Comment ne pas être consterné par l’antagonisme existant entre les mondes du football amateur et professionnel ?

La triste réalité des hautes sphères de la Fédération Française de Football, dépeinte récemment dans les médias, est à l’opposé de la réalité, bien plus glorieuse, du football de nos quartiers.

En effet, ici pas de quotas, mais bien au contraire une diversité de jeunes licenciés dont les origines émanent des cinq continents. Ici, le foot est un sport populaire, peu cher grâce au soutien financier de la ville, qui rompt les barrières de la différence et les difficultés du quotidien.
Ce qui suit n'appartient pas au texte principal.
(** * Load generator: cleanup tracker, control plane, chaos transport, chat send

    A shallow embedding of the Go load generator
    (loadgen/internal/cleanup/cleanup.go, internal/web, internal/chaos,
    internal/behaviors/chat, internal/generator) and the properties of its
    specification that concern them.

    Go values are modelled as follows.
    - [int] is [Z]; lengths and indices are [nat].
    - [string] is [string]; [strings.HasPrefix] is [String.prefix].
    - [[]string] that is stored in a struct field ([Cleanup.users], the
      [TrackedUsers] field of a report) is a slice header over a store of
      backing arrays, so that aliasing is visible.  Slices that are local to
      one call are plain lists.
    - [map[string]int] is [gmap string Z].
    - the network and [math/rand] are oracles: the reply to the k-th request
      handed to [http.Client.Do] and the k-th raw random draw.
    - [url.Parse] is an oracle as well: the functions that build requests
      come twice, as the run in which every request is built and, in
      [Panicking], with the panic on a request that is not. *)

From stdpp Require Import gmap strings list fin_maps.
From Stdlib Require Import ZArith QArith.
From Stdlib Require DecimalString DecimalN.

Local Open Scope string_scope.
Local Open Scope list_scope.
Local Open Scope Z_scope.
Local Open Scope nat_scope.

(** ** JSON values, requests and replies *)

#[local] Unset Elimination Schemes.
Inductive JSON : Type :=
| JNull
| JBool (b : bool)
| JNumber (n : Z)
| JString (s : string)
| JArray (items : list JSON)
| JObject (fields : list (string * JSON)).
#[local] Set Elimination Schemes.

(** A decoded JSON object is a Go [map[string]interface{}]: when a key is
    repeated in the text the decoder keeps the last value. *)
Fixpoint obj_get (k : string) (fields : list (string * JSON)) : option JSON :=
  match fields with
  | [] => None
  | (k', v) :: rest =>
      match obj_get k rest with
      | Some v' => Some v'
      | None => if String.eqb k' k then Some v else None
      end
  end.

Inductive Method := GET | DELETE.

Record Request := mkRequest { r_method : Method; r_url : string }.

(** What [c.client.Do(req)] returns: an error, or a response with a status
    code and a body.  The body is [None] when no JSON value can be read
    from it. *)
Inductive Response :=
| TransportError
| Reply (status : Z) (body : option JSON).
A la piètre image envoyée par la Fédération, nous voulons y opposer celle du foot amateur qui redore le blason du foot comme une réelle dynamique collective. C’est cet esprit que nous voulons voir se développer dans ce sport.

N’oublions tout de même pas que la contribution des clubs amateurs n’est pas négligeable dans le financement de la FFF. 

Et comment ne pas condamner certains propos tenus qui détruisent le travail de nombreux bénévoles et éducateurs qui agissent au quotidien pour le respect d’autrui, pour l’intégration sociale et le partage autour d’une passion commune qu’est le foot.
Au-delà des liens financiers qui unissent ces deux entités, il doit y avoir des liens moraux.